Escrever sobre as repetições de ações e movimentos, muitos deles circulares explodindo a cada performance dos bailarinos, a elegância dos figurinos criados por Marion Cito, a justeza sóbria da cenografia de Peter Pabst não são necessariamente novidades na linguagem dos espetáculos que Pina Bausch deixou em seus quase 40 anos como coreógrafa (seu primeiro trabalho assinado, Fritz, é de 1973), entretanto em Ten Chi (espetáculo de 2004, em co-produção com Saitama, cidade ao sul do Japão) se torna evidente a dimensão ritualística das cenas da peça.
Regina Advento, bailarina brasileira que está, há anos, na Pina Bausch Wuppertal Tanztheater, integrante do elenco de Ten Chi, conta que visitou locais como uma fábrica de fazer biscoito japonês, pessoas que confeccionavam bonecas em casa,fábrica de macarrão japonês e saquê, e que “tudo isso é feito à mão, faz parte de um ritual.
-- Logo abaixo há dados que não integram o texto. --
(* ===== verification/Detector.v ===== *)
(** * Detector: indicators of compromise (services/detector.py, workers/detector.py)

    The snapshot of the enabled IOC rules, the evaluation of an ECS event against
    it, the alerts emitted for its matches, and the step of the worker that does
    the three for one message.  Alerts coalesce as in Dedup and queue commands as
    in Response. *)

From Stdlib Require Import Ascii String.
From S2P Require Import Prelude PyStr PyVal PyTime Crypto Models AuditChain Scoping Jobs Dedup Response.
Local Open Scope string_scope.
Local Open Scope list_scope.
Local Open Scope Z_scope.

(** ** The snapshot *)

(** rule id, name, severity, effective action, techniques *)
Record ioc_target := mkTarget {
  it_rule_id : uuid;
  it_name : str;
  it_severity : Severity;
  it_action : RuleAction;
  it_mitre : option (list str)
}.

Record IocSnapshot := mkSnapshot {
  by_sha256 : list (str * ioc_target);
  by_md5 : list (str * ioc_target);
  by_sha1 : list (str * ioc_target);
  by_filename : list (str * ioc_target);
  by_filepath : list (str * ioc_target)
}.
Definition empty_snapshot : IocSnapshot := mkSnapshot [] [] [] [] [].

(** [table[value] = tup] on the table of the entry's kind. *)
Definition snap_set (k : IocKind) (v : str) (t : ioc_target) (s : IocSnapshot) : IocSnapshot :=
  match s with
  | mkSnapshot a b c d e =>
      match k with
      | HASH_SHA256 => mkSnapshot (dict_set v t a) b c d e
      | HASH_MD5 => mkSnapshot a (dict_set v t b) c d e
      | HASH_SHA1 => mkSnapshot a b (dict_set v t c) d e
      | FILENAME => mkSnapshot a b c (dict_set v t d) e
      | FILEPATH => mkSnapshot a b c d (dict_set v t e)
      end
  end.

Definition ceiling (groups : list RuleGroup) (r : Rule) : option RuleAction :=
  match rule_group_id r with
  | Some g => rg_max_action <$> List.find (λ x, rg_id x =? g) groups
  | None => None
  end.

(** [tuple(techniques) if techniques else None] *)
Definition nonempty_list {A} (l : option (list A)) : option (list A) :=
  match l with Some (_ :: _) => l | _ => None end.

Definition target_of (groups : list RuleGroup) (r : Rule) : ioc_target :=
  mkTarget (rule_id r) (rule_name r) (rule_severity r)
    (clamp_action (rule_action r) (ceiling groups r)) (nonempty_list (rule_mitre r)).

Definition load_rule (db : detect_db) (s : IocSnapshot) (r : Rule) : IocSnapshot :=
  foldl (λ s e, snap_set (ioc_kind e) (ioc_value_normalized e) (target_of (dd_groups db) r) s) s
    (List.filter (λ e, ioc_rule_id e =? rule_id r) (dd_iocs db)).

Definition ioc_rules (db : detect_db) : list Rule :=
  List.filter (λ r, bool_decide (rule_kind r = IOC) && rule_enabled r) (dd_rules db).

Definition load (db : detect_db) : IocSnapshot := foldl (load_rule db) empty_snapshot (ioc_rules db).

(** ** Evaluation *)

Record Match := mkMatch {
  m_target : ioc_target;
  m_summary : str;
  m_field : str;
  m_value : str
}.

Definition norm_path (s : str) : str := lower (replace_char backslash "/" s).
Definition basename (s : str) : str := lower (after_last "/" (replace_char backslash "/" s)).

(** [(v or "").lower()] *)
Definition lower_or_empty (v : pyval) : py str :=
  if negb (truthy v) then Ok ""
  else match v with PStr s => Ok (lower s) | _ => Err AttributeError end.

Definition hit (table : list (str * ioc_target)) (v summary field : str) : list Match :=
  if nonempty v then
    match dict_get v table with Some t => [mkMatch t summary field v] | None => [] end
  else [].

(** The three digests of one source, in order. *)
Definition hash_hits (snap : IocSnapshot) (label : str) (src : pyval) : py (list Match) :=
  h ← py_get "hash" src;
  let h := py_or h (PDict []) in
  let one algo table :=
    v ← py_get algo h; s ← lower_or_empty v;
    Ok (hit table s (label +:+ " hash " +:+ algo +:+ " matches IOC") (label +:+ ".hash." +:+ algo)) in
  a ← one "sha256" (by_sha256 snap);
  b ← one "md5" (by_md5 snap);
  c ← one "sha1" (by_sha1 snap);
  Ok (a ++ b ++ c).

Definition path_hits (snap : IocSnapshot) (label : str) (src : pyval) : py (list Match) :=
  exe ← py_get "executable" src;
  path ← or_else exe (py_get "path" src);
  if negb (truthy path) then Ok []
  else match path with
       | PStr s =>
           Ok (hit (by_filename snap) (basename s) (label +:+ " basename matches IOC") "name" ++
               hit (by_filepath snap) (norm_path s) (label +:+ " path matches IOC") "path")
       | _ => Err AttributeError
       end.

Definition evaluate (ecs : dict) (snap : IocSnapshot) : py (list Match) :=
  let process := sub "process" ecs in
  let file_ := sub "file" ecs in
  a ← hash_hits snap "process" process;
  b ← hash_hits snap "file" file_;
  c ← path_hits snap "process" process;
  d ← path_hits snap "file" file_;
  Ok (a ++ b ++ c ++ d).

(** ** Emission *)

(** services/host_cache.py, [resolve_alert_tenant_id] *)
Definition resolve_alert_tenant_id (db : detect_db) (hid : uuid) (ecs_tenant_id : pyval) :
    py (option uuid) :=
  let from_host := host_tenant_id <$> find_host (dd_job db) hid in
  if negb (truthy ecs_tenant_id) then Ok from_host
  else match ecs_tenant_id with
       | PStr s => match uuid_of_str s with Some t => Ok (Some t) | None => Ok from_host end
       | _ => Err AttributeError
       end.

Section emit.
Context (E : env) (window_s : Z)
  (find_matching_playbooks : uuid → Severity → option (list str) → py (list uuid)).

Definition set_alerts (l : list Alert) (h : list AlertStateHistory) (db : detect_db) : detect_db :=
  mkDetectDb (dd_job db) (dd_rules db) (dd_groups db) (dd_iocs db) (dd_feeds db) l h (dd_published db).

(** [ecs.get("event", {}).get("id")] *)
Definition event_id (ecs : dict) : py pyval := py_get "id" (get_default "event" ecs (PDict [])).

(** The row inserted for a match. *)
Definition match_alert (id tenant hid : uuid) (m : Match) (dkey : str) (eid : pyval) : Alert :=
  mkAlert id tenant (Some hid) (it_rule_id (m_target m)) (it_severity (m_target m))
    (it_action (m_target m)) NEW (m_summary m)
    (Some [("rule_name", PStr (it_name (m_target m))); ("matched_field", PStr (m_field m));
           ("matched_value", PStr (m_value m)); ("event_id", eid)])
    None None (nonempty_list (it_mitre (m_target m))) (env_now E) None None None (Some dkey) 1 (env_now E).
Mesmo com toda a tecnologia disponível a estrutura tradicional da família é importante, inclusive, como parte da economia daquele povo e isso, para mim, é símbolo de ritual”.
Ainda como parte da pesquisa para a composição do espetáculo, a trupe viajou de Saitama para uma ilha, também ao sul do Japão, onde havia uma festa popular de rua, ali, Regina livrou-se da imagem estereotipada de que o japonês é um indivíduo hermético, extremamente reservado.
“Sempre imaginei os japoneses pessoas circunspetas e, de repente, sem as máscaras de proteção, numa festa popular de rua, me surpreendi com a espontaneidade e receptividade daquelas pessoas”, diz Advento.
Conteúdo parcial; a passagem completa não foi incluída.